# About this exercise
Look through the data below and extract, unchanged, the lines from the one that contains "e = s_extra c" to the one that contains "iv_ids : forall", both included.

Dataset entries
■ ■ ■ ■ ■

(** The events pushed and not yet processed. *)
Definition inflight (s : Cqueue) : list Event := held (pp s) ++ ev_queue s.
Definition nev (f : Event -> bool) (l : list Event) : Z := zsum (fun e => b2z (f e)) l.
Definition normal_of (i : nat) (e : Event) : bool := match kind e, co e with Normal, Some j => j =? i | _, _ => false end.
Definition done_of (i : nat) (e : Event) : bool := match kind e with Done => id e =? i | Normal => false end.

(** A [Normal] event carries a suspended coroutine and what it sent. *)
Definition event_ok (l : list sel) (e : Event) : Prop :=
  match kind e with
  | Normal => exists i c, co e = Some i /\ l !! i = Some c /\ pc c = CSusp /\ id e = i /\ token e = s_token c /\ extra e = s_extra c
  | Done => co e = None /\ id e < length l
  end.
Definition flight (i : nat) (c : sel) (s : Cqueue) : Prop :=
  nev (normal_of i) (inflight s) = b2z (is_susp (pc c)) /\
  (nev (done_of i) (inflight s) = 0%Z \/
   (nev (done_of i) (inflight s) = 1%Z /\ past (pc c) = true /\ handles s !! i <> Some false)) /\
  (is_panicking s = false -> past (pc c) = true ->
   is_end (pc c) = true \/ nev (done_of i) (inflight s) = 1%Z \/ joining (pp s) = Some i) /\
  (handles s !! i = Some false -> past (pc c) = true).

Record inv (s : Cqueue) : Prop := {
  iv_cnt : cnt s = Word.wrap (alive s - b2z (uncounted (pp s)));
  iv_total : total s + (if untotalled (pp s) then 1 else 0) = length (sels s);
  iv_handles : length (handles s) + (if unhandled (pp s) then 1 else 0) = length (sels s);
  iv_spawn : forall i tok, pp s = PSpawn i tok -> i = length (sels s);
  iv_ids : forall i c, sels s !! i = Some c -> s_id c = i;
  iv_flight : forall i c, sels s !! i = Some c -> flight i c s;
  iv_events : forall e, e ∈ inflight s -> event_ok (sels s) e;
  iv_slot : Slot.ok (registered (pp s)) (wakes s) (slot s);
  iv_data : forall k, parked (pp s) = Some k -> ev_queue s <> [] -> notified k s \/ takes s;
  iv_live : is_panicking s = false -> will_park (pp s) = true -> alive s <> 0%Z \/ ev_queue s <> [];
  iv_fin : (Z.of_nat (length (sels s)) <= Word.usize_max)%Z -> finished (pp s) = true -> alive s = 0%Z;
  iv_ok : pp s <> PBroken
}.

Lemma cq_returns c r :
  registered (returns c r) = None /\ parked (returns c r) = None /\ held (returns c r) = [] /\ adding (returns c r) = false /\
  will_park (returns c r) = false /\ joining (returns c r) = None /\ returns c r <> PBroken /\
  (finished (returns c r) = true -> r = PollErr Finished).
Proof. by destruct c as [|[]], r as [|[]|]. Qed.
Lemma cq_adding x : adding x = false -> uncounted x = false /\ untotalled x = false /\ unhandled x = false /\ forall i t, x <> PSpawn i t.
Proof. by destruct x. Qed.
Lemma cq_parked x k : parked x = Some k -> registered x = Some k /\ will_park x = true.
Proof. by destruct x. Qed.

(** ** The poller moves

    Outside [add]: the coroutines, the counters and the events in flight stay. *)
Lemma cq_inv_pp s y s' :
  inv s -> adding (pp s) = false -> adding y = false -> pp s' = y ->
  sels s' = sels s -> kers s' = kers s -> cnt s' = cnt s -> total s' = total s -> handles s' = handles s ->
  is_panicking s' = is_panicking s -> inflight s' = inflight s ->
  (forall i, joining (pp s) = Some i -> joining y = Some i \/ (forall c, sels s !! i = Some c -> is_end (pc c) = true)) ->
  (forall k, registered y = Some k -> (registered (pp s) = Some k /\ slot s' = slot s) \/ (k = Slot.next (slot s) /\ slot s' = Slot.store (slot s))) ->
  (parked y <> None -> ev_queue s' = []) ->
  (is_panicking s = false -> will_park y = true -> alive s <> 0%Z \/ ev_queue s' <> []) ->
  ((Z.of_nat (length (sels s)) <= Word.usize_max)%Z -> finished y = true -> alive s = 0%Z) -> y <> PBroken -> inv s'.
Proof.
  intros [H1 H2 H3 H4 H5 H6 H7 H8 H9 H10 H11 H12] Ha Hy Ep Es Ek Ec Et Eh Eg El Hj Hr Hp Hw Hf Hb.
  destruct (cq_adding _ Ha) as (A1 & A2 & A3 & A4). destruct (cq_adding _ Hy) as (B1 & B2 & B3 & B4).
  split; unfold alive, notified, takes, wakes in *; rewrite ?Ep, ?Es, ?Ek, ?Ec, ?Et, ?Eh, ?Eg, ?El, ?B1, ?B2, ?B3; auto.
  - by rewrite A1 in H1.
  - by rewrite A2 in H2.
  - by rewrite A3 in H3.
  - intros i tok Hi. by destruct (B4 i tok).
  - intros i c Hi. destruct (H6 i c Hi) as (F1 & F2 & F3 & F4). unfold flight. rewrite El, Eh, Eg, Ep. split_and!; [done..| |done].
    intros Hg Hpast. destruct (F3 Hg Hpast) as [?|[?|Hij]]; [by left|by right; left|].
    destruct (Hj i Hij) as [?|He]; [by right; right|left; auto].
  - intros k Hk. destruct (Hr k Hk) as [[Hrk ->]|[-> ->]]; [by apply H8|]. by apply Slot.slot_store.
  - intros k Hk Hq. destruct Hq. apply Hp. by rewrite Hk.
Qed.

■ ■ ■ ■ ■

# Your solution
  | Normal => exists i c, co e = Some i /\ l !! i = Some c /\ pc c = CSusp /\ id e = i /\ token e = s_token c /\ extra e = s_extra c
  | Done => co e = None /\ id e < length l
  end.
Definition flight (i : nat) (c : sel) (s : Cqueue) : Prop :=
  nev (normal_of i) (inflight s) = b2z (is_susp (pc c)) /\
  (nev (done_of i) (inflight s) = 0%Z \/
   (nev (done_of i) (inflight s) = 1%Z /\ past (pc c) = true /\ handles s !! i <> Some false)) /\
  (is_panicking s = false -> past (pc c) = true ->
   is_end (pc c) = true \/ nev (done_of i) (inflight s) = 1%Z \/ joining (pp s) = Some i) /\
  (handles s !! i = Some false -> past (pc c) = true).

Record inv (s : Cqueue) : Prop := {
  iv_cnt : cnt s = Word.wrap (alive s - b2z (uncounted (pp s)));
  iv_total : total s + (if untotalled (pp s) then 1 else 0) = length (sels s);
  iv_handles : length (handles s) + (if unhandled (pp s) then 1 else 0) = length (sels s);
  iv_spawn : forall i tok, pp s = PSpawn i tok -> i = length (sels s);
  iv_ids : forall i c, sels s !! i = Some c -> s_id c = i;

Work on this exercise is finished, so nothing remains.